=== Given entries ===
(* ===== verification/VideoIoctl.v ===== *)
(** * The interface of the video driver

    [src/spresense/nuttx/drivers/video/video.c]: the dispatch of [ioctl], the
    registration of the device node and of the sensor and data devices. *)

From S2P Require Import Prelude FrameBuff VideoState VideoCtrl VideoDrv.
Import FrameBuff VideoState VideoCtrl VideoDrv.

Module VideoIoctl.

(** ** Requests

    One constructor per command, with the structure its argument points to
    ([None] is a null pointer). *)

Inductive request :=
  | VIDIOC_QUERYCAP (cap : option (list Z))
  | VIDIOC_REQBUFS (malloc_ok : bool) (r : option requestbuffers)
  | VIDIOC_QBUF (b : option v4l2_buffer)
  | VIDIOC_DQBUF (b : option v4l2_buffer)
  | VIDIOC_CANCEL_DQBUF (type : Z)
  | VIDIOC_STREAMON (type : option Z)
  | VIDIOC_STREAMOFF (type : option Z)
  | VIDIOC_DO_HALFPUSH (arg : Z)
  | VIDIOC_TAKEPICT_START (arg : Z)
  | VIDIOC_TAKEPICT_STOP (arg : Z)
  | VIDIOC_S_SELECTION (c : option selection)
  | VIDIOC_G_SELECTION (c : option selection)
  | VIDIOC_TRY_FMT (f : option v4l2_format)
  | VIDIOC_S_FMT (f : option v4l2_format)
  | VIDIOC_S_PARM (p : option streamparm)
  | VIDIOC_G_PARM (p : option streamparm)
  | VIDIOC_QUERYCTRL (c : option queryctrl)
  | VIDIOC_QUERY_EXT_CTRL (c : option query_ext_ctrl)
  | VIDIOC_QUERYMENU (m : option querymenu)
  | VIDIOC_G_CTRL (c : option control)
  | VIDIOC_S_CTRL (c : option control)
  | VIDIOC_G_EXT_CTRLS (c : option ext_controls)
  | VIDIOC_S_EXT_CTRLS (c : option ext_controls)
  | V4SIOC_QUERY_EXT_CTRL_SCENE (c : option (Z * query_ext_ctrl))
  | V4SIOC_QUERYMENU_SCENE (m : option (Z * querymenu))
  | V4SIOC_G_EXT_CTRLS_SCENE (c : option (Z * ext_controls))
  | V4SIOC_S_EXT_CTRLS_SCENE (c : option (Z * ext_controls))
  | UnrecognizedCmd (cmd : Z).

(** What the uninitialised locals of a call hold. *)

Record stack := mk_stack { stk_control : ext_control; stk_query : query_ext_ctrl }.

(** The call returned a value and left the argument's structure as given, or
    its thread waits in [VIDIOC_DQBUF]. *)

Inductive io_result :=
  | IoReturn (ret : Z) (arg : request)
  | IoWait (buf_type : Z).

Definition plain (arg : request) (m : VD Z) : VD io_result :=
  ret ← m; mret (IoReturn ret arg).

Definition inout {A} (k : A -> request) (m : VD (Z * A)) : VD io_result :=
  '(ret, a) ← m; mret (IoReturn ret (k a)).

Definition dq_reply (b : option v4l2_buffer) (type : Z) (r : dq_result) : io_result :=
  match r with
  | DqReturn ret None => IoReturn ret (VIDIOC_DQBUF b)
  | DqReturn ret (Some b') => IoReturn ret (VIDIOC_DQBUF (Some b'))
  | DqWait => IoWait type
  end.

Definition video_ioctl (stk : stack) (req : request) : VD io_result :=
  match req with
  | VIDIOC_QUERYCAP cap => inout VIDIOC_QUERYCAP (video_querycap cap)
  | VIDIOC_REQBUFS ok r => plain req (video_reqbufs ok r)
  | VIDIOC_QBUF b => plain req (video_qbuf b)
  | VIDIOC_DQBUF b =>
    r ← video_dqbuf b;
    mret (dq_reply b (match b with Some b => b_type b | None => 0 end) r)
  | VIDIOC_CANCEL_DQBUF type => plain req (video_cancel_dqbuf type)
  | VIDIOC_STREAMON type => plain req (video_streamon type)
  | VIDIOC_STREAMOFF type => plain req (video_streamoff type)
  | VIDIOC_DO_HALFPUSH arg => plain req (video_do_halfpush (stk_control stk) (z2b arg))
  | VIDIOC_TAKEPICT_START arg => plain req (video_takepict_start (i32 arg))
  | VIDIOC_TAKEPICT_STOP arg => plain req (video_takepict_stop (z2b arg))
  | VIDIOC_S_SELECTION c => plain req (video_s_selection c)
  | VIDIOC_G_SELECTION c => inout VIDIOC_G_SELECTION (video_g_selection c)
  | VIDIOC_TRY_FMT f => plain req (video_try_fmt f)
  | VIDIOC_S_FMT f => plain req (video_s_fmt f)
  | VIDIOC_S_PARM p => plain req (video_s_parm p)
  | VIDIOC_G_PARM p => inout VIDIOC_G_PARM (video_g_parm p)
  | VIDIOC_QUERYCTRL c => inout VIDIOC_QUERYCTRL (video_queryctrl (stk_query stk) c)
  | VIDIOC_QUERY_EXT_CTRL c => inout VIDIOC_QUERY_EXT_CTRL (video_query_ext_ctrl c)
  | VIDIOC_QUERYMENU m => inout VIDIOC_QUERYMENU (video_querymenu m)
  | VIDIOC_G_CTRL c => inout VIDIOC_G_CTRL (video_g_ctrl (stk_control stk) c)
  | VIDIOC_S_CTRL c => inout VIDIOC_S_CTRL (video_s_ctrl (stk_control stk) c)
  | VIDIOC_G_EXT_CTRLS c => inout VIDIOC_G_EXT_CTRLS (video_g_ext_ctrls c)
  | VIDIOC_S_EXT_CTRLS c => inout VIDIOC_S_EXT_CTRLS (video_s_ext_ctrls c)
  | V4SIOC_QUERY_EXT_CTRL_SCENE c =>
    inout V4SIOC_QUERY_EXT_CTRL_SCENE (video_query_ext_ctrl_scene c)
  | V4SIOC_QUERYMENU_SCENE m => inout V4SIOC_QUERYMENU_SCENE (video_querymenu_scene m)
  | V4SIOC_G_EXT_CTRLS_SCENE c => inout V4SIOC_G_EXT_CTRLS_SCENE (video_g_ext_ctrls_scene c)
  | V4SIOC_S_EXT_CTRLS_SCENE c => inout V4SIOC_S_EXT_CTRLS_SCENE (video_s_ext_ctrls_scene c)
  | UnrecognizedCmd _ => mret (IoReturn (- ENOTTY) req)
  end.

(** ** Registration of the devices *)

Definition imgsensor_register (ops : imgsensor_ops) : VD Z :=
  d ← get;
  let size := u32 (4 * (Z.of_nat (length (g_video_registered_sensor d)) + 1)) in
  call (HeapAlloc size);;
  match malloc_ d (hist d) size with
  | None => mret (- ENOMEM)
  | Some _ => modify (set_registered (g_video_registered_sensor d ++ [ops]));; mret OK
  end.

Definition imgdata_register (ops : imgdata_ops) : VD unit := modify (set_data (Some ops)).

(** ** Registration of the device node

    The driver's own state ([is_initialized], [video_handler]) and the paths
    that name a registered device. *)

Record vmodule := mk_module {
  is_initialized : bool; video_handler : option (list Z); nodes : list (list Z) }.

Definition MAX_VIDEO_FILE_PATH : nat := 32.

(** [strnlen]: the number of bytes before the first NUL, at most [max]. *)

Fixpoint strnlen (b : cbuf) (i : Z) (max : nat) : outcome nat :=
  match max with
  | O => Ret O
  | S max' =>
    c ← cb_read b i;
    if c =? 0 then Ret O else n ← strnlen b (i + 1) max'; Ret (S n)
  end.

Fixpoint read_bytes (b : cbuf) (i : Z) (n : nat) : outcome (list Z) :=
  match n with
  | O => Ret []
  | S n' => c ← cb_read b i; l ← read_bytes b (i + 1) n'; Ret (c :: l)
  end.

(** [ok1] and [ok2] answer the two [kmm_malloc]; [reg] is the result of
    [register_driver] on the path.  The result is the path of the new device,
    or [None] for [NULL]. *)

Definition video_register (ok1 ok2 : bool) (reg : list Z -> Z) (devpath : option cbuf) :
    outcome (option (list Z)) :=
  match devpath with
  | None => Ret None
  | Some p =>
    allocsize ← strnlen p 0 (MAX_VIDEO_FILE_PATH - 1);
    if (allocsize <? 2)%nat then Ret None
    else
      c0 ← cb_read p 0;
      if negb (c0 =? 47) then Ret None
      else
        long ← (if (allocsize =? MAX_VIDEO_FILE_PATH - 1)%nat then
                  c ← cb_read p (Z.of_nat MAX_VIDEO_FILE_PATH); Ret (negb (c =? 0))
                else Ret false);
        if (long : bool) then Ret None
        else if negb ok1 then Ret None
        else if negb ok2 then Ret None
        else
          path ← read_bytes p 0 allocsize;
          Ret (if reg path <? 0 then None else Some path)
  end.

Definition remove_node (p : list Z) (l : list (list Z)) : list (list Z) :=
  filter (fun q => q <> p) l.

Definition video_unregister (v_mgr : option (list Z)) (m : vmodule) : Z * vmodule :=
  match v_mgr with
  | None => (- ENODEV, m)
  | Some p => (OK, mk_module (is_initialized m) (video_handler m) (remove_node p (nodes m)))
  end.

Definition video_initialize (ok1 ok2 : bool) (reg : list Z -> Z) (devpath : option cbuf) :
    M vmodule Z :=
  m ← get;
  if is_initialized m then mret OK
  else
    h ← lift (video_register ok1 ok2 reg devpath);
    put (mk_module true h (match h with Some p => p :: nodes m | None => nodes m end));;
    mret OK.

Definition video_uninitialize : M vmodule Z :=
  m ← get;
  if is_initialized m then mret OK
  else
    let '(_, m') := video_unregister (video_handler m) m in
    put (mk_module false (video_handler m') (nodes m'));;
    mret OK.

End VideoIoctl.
===
• [What you will do]: Extract, from the listing above, every line where the string "devices" occurs.

• [Answer]:
    registration of the device node and of the sensor and data devices. *)
(** ** Registration of the devices *)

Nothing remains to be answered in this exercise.